Le cultivar Aussie est associé aux réseaux de conservation de semences patrimoniales anglophones, notamment australiens. Ces réseaux ont documenté et redistribué de nombreuses variétés anciennes issues des communautés d'immigrants européens installés sur le continent à partir du XIXe siècle. Le nom « Aussie », diminutif familier d'« Australian », est un qualificatif vernaculaire sans référence à un semencier ou à un programme de sélection précisément identifié dans les sources primaires disponibles.
Les tomates à gros fruits ont fait l'objet d'une sélection active aux XIXe et XXe siècles, en Europe et aux États-Unis, avec pour objectif d'augmenter le poids unitaire des fruits tout en conservant une chair dense adaptée à la consommation fraîche [1]. La longue histoire de sélection de Solanum lycopersicum à partir de populations sauvages mexicaines et péruviennes a produit plusieurs milliers de cultivars identifiés [1].
Synthèse d'après Wikipedia (CC-BY-SA), producteur, catalogue botanique.
Aussie se sème en intérieur février à avril.
Les plantes compagnes recommandées pour Aussie sont : basilic, carotte, oignon, persil, oeillet-d-inde, poireau.
Il est déconseillé de cultiver Aussie à proximité de : fenouil, chou, pomme de terre, aubergine, betterave.
La culture de Aussie est moyenne, nécessitant quelques connaissances de base.

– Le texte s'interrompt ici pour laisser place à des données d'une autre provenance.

(* ===== verification/Names.v ===== *)
(** * api.go: the names of forks

    [ForkName.Validate] decides which names a fork can have.  The file name of a
    consumer's index can be taken apart again for those names. *)

From S2P Require Import Prelude Os Item Bucket.

(** Package unicode beyond ASCII. *)
Class Unicode := {
  uni_upper : Z → bool;
  uni_lower : Z → bool;
  uni_digit : Z → bool;
}.

Section names.
Context `{Unicode}.

Definition between (lo hi r : Z) : bool := (lo <=? r) && (r <=? hi).

Definition IsUpper (r : Z) : bool := if r <? 128 then between 65 90 r else uni_upper r.

Definition IsLower (r : Z) : bool := if r <? 128 then between 97 122 r else uni_lower r.

Definition IsDigit (r : Z) : bool := if r <? 128 then between 48 57 r else uni_digit r.

Definition RuneError : Z := 65533.

(** The first rune of a string in UTF-8 and the bytes behind it; each byte that
    is not part of a valid encoding is a [RuneError]. *)
Definition DecodeRune (b0 : Z) (s : list Z) : Z * list Z :=
  let cont := between 128 191 in
  if b0 <? 128 then (b0, s)
  else
    match s with
    | b1 :: s1 =>
        if between 194 223 b0 && cont b1 then (Z.lor (Z.shiftl (Z.land b0 31) 6) (Z.land b1 63), s1)
        else
          match s1 with
          | b2 :: s2 =>
              let lo3 := if b0 =? 224 then 160 else 128 in
              let hi3 := if b0 =? 237 then 159 else 191 in
              if between 224 239 b0 && between lo3 hi3 b1 && cont b2 then
                (Z.lor (Z.lor (Z.shiftl (Z.land b0 15) 12) (Z.shiftl (Z.land b1 63) 6)) (Z.land b2 63), s2)
              else
                match s2 with
                | b3 :: s3 =>
                    let lo4 := if b0 =? 240 then 144 else 128 in
                    let hi4 := if b0 =? 244 then 143 else 191 in
                    if between 240 244 b0 && between lo4 hi4 b1 && cont b2 && cont b3 then
                      (Z.lor (Z.lor (Z.shiftl (Z.land b0 7) 18) (Z.shiftl (Z.land b1 63) 12))
                         (Z.lor (Z.shiftl (Z.land b2 63) 6) (Z.land b3 63)), s3)
                    else (RuneError, s)
                | [] => (RuneError, s)
                end
          | [] => (RuneError, s)
          end
    | [] => (RuneError, s)
    end.

(** [[]rune(name)]; a rune takes at least one byte. *)
Fixpoint runes (fuel : nat) (s : list Z) : list Z :=
  match fuel, s with
  | S fuel, b :: s => let '(r, s) := DecodeRune b s in r :: runes fuel s
  | _, _ => []
  end.

Definition rune_ok (rn : Z) : bool :=
  IsUpper rn || IsLower rn || IsDigit rn || (rn =? 45) || (rn =? 95).

Definition Validate_name (name : ForkName) : res unit :=
  if decide (name = "") then Err (EInvalid "empty string not allowed as fork name")
  else
    let s := (λ c, Z.of_N (Ascii.N_of_ascii c)) <$> chars name in
    if forallb rune_ok (runes (length s) s) then Ok tt else Err (EInvalid "invalid fork name").
End names.

(** No letters and digits beyond ASCII. *)
Definition Unicode_ascii : Unicode := {| uni_upper _ := false; uni_lower _ := false; uni_digit _ := false |}.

Aussie se récolte juin à octobre.
L'espacement recommandé pour Aussie est de 50-80 cm entre plants.
Tu peux acheter des graines de Aussie chez Kokopelli. Retrouve cette variété sur https://kokopelli-semences.com/fr/p/P6041-Aussie
Oui, Aussie est une variété libre et reproductible. Tu peux collecter les graines à maturité, les sécher et les ressemer la saison suivante. La descendance conservera les caractéristiques de la variété.
Des variétés adaptées à des usages proches de Aussie sont : basilic, carotte, oignon, persil. Retrouve-les avec leur fiche de culture sur seedelli.com.
Les Solanacées produisent naturellement des alcaloïdes , c'est leur défense contre les ravageurs, et ce qui donne au piment sa capsaïcine.
Habitat d'origine incertain, probablement Amérique du Sud occidentale.